Amanzi Guest House was filled with the heart-warming sounds of children with three proud new moms in December – three families from America arrived to adopt children.

Would you adopt a South African baby?

Amanzi Guest House has over the years hosted many families coming in to adopt South African babies. My husband Rob and I find it an incredibly humbling experience to witness the process.
Our admiration starts from the first emails, when we can hear how excited the prospective parents are to meet their “new child.” After staying at Amanzi for up to 4 weeks, it’s a bitter-sweet moment for us when they board the plane to go home, their South African child a part of this new family as clearly as if they had been with them from the first. In December we had an unexpected 3 families arriving from America to adopt. After a two year process, they were literally given notice of just over a week to be in SA for the legal court date which finalises the adoption – a week to get papers in order at home, pack, book flights and the multitude of things that need to be done before one leaves home for 2 – 4 weeks!

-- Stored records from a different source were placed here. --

(** Between [c] and [c'] the reading side gave out [data] and opened the
    messages [msgs]. *)
Record took c c' (data : bytes) (msgs : list (RecordType * bytes)) : Prop := {
  tk_records : exists rc rc' recs, cn_inCipher c = Some rc /\ cn_inCipher c' = Some rc' /\
    unseal_stream recs rc = (Ok msgs, rc') /\ taken_from recs (conn_rx (cn_raw c)) (conn_rx (cn_raw c'));
  tk_data : cn_readBuf c ++ app_data msgs = data ++ cn_readBuf c';
  tk_notified : cn_closeNotifyReceived c' = cn_closeNotifyReceived c || existsb is_close_notify msgs;
  tk_out : cn_outCipher c' = cn_outCipher c;
  tk_done : cn_handshakeDone c' = cn_handshakeDone c
}.

Lemma took_trans c c1 c2 d1 d2 ms1 ms2 :
  took c c1 d1 ms1 -> took c1 c2 d2 ms2 -> took c c2 (d1 ++ d2) (ms1 ++ ms2).
Proof.
  intros [(rc & rc1 & recs1 & Ei & E1 & Hu1 & Ht1) Hd1 Hn1 Ho1 Hh1]
    [(rc1' & rc2 & recs2 & E1' & E2 & Hu2 & Ht2) Hd2 Hn2 Ho2 Hh2].
  rewrite E1 in E1'. injection E1' as <-. split; [|..|congruence|congruence].
  - exists rc, rc2, (recs1 ++ recs2). split_and!; [done|done|by eapply unseal_stream_app|by eapply taken_from_app].
  - rewrite app_data_app, app_assoc, Hd1, <-!app_assoc. by rewrite Hd2.
  - by rewrite Hn2, Hn1, existsb_app, orb_assoc.
Qed.

(** Only bytes were thrown away. *)
Definition with_rx c (rx : bytes) : Conn W := set_world c (set_rx (cn_raw c) rx, (cn_world c).2).

Lemma took_lost c rc lost rest :
  cn_inCipher c = Some rc -> conn_rx (cn_raw c) = lost ++ rest -> took c (with_rx c rest) [] [].
Proof.
  intros Hin Hrx. split; try done; [|by rewrite app_nil_r|by rewrite orb_false_r].
  exists rc, rc, []. split_and!; [done..|]. rewrite Hrx. apply tf_done.
Qed.

(** One record was opened. *)
Lemma took_record c rc rec rest t p rc' d buf notified :
  cn_inCipher c = Some rc -> conn_rx (cn_raw c) = rec ++ rest -> Unseal rec rc = (Ok (t, p), rc') ->
  cn_readBuf c = [] -> app_part (t, p) = d ++ buf ->
  notified = cn_closeNotifyReceived c || is_close_notify (t, p) ->
  took c (set_reader c rest rc' buf notified) d [(t, p)].
Proof.
  intros Hin Hrx Hu Hb Hd Hn. split; try done.
  - exists rc, rc', [rec]. split_and!; [done|done| |].
    + cbn [unseal_stream]. apply stM_bind_Ok. by eexists _, _.
    + rewrite Hrx. apply (tf_record [] rec [] rest rest), (tf_done [] rest).
  - rewrite Hb. unfold app_data. cbn [fmap list_fmap concat app]. by rewrite app_nil_r.
  - cbn. by rewrite orb_false_r.
Qed.

(** ** One round of the loop *)

Lemma with_rx_id c : with_rx c (conn_rx (cn_raw c)) = c.
Proof. unfold with_rx, set_world, set_rx, cn_raw. by destruct c as [[[] ?] ? ? ? ? ? ? ? ? ? ? ? ? ?]. Qed.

But they did It! They dropped everything, got onto the plane, arrived in the evening and the next day (too excited to be jet lagged!) drove to Johannesburg Child Welfare with their amazing social worker Anna, to meet their babies. Their babies came “home” with them, home for the next few weeks being Amanzi Guest House.

How amazing is it that the children as young as they are know that these “strangers” are the ones who will love them and whom they can trust and be safe with.
One of the American dads told me that he picked up his new two year old son, and moments after he held him, the little guy pointed to the door and said “Go”. How is it that the child instinctively seems to know where it will be better off? And its not that the children are unhappy at Johannesburg Child Welfare. They implement an inspiring Granny Programme, conceived by Johannesburg Child Welfare’s American adoption partners, Spence-Chapin. The grannies, or gogos as we know them in SA, are usually retired and unemployed women, who get trained in child care and then get assigned one or two children to love and interact with every day.

The Granny Programme concept was introduced by JCW’s US adoption partners, Spence-Chapin and Jo’burg Child Welfare is the only organisation to successfully implement this programme in Africa.
How grateful Rob and I are to be a little part of this heart-warming experience!